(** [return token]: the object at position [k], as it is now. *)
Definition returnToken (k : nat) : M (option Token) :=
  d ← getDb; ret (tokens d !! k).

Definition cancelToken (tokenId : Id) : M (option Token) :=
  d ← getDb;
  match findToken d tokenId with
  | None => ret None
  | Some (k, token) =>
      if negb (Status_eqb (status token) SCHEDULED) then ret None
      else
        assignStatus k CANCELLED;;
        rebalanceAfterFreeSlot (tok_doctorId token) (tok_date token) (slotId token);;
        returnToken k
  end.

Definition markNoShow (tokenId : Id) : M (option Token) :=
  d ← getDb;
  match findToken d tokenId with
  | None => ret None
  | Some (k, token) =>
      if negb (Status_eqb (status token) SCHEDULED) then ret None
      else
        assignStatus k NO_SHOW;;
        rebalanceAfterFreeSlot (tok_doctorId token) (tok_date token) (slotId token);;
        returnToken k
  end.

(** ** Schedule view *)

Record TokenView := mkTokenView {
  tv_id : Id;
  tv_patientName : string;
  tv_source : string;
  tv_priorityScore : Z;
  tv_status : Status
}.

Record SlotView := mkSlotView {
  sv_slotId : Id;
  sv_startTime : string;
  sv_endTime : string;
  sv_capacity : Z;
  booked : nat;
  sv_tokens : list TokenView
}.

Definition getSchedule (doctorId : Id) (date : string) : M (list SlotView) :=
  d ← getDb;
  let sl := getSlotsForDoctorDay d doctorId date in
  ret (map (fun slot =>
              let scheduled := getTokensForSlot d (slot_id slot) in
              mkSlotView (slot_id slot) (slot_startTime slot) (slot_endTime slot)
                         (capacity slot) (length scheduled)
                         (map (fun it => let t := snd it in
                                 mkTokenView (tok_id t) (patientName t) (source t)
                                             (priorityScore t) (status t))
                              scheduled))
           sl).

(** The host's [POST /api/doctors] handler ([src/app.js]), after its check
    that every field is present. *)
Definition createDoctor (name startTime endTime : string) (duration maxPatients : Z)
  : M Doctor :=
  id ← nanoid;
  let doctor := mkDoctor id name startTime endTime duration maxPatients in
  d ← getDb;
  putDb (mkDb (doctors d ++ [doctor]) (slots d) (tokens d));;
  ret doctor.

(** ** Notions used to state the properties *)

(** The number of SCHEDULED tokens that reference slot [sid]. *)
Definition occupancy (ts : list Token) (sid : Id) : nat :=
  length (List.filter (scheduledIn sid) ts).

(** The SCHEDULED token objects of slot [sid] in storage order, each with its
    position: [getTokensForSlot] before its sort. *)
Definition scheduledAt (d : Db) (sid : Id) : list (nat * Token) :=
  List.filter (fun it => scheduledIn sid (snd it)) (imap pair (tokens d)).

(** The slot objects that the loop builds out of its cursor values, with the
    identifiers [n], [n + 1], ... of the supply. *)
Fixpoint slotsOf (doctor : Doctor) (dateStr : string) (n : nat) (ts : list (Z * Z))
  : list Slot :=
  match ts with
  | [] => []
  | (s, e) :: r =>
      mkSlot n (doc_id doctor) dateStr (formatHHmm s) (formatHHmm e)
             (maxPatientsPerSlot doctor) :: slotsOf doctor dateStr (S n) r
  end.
━━━
• _GOAL OF THE EXERCISE_
Up to and including the line with "assignStatus k CANCELLED;;", write out the records above exactly, starting from their first line.

• _REPLY_
(** [return token]: the object at position [k], as it is now. *)
Definition returnToken (k : nat) : M (option Token) :=
  d ← getDb; ret (tokens d !! k).

Definition cancelToken (tokenId : Id) : M (option Token) :=
  d ← getDb;
  match findToken d tokenId with
  | None => ret None
  | Some (k, token) =>
      if negb (Status_eqb (status token) SCHEDULED) then ret None
      else
        assignStatus k CANCELLED;;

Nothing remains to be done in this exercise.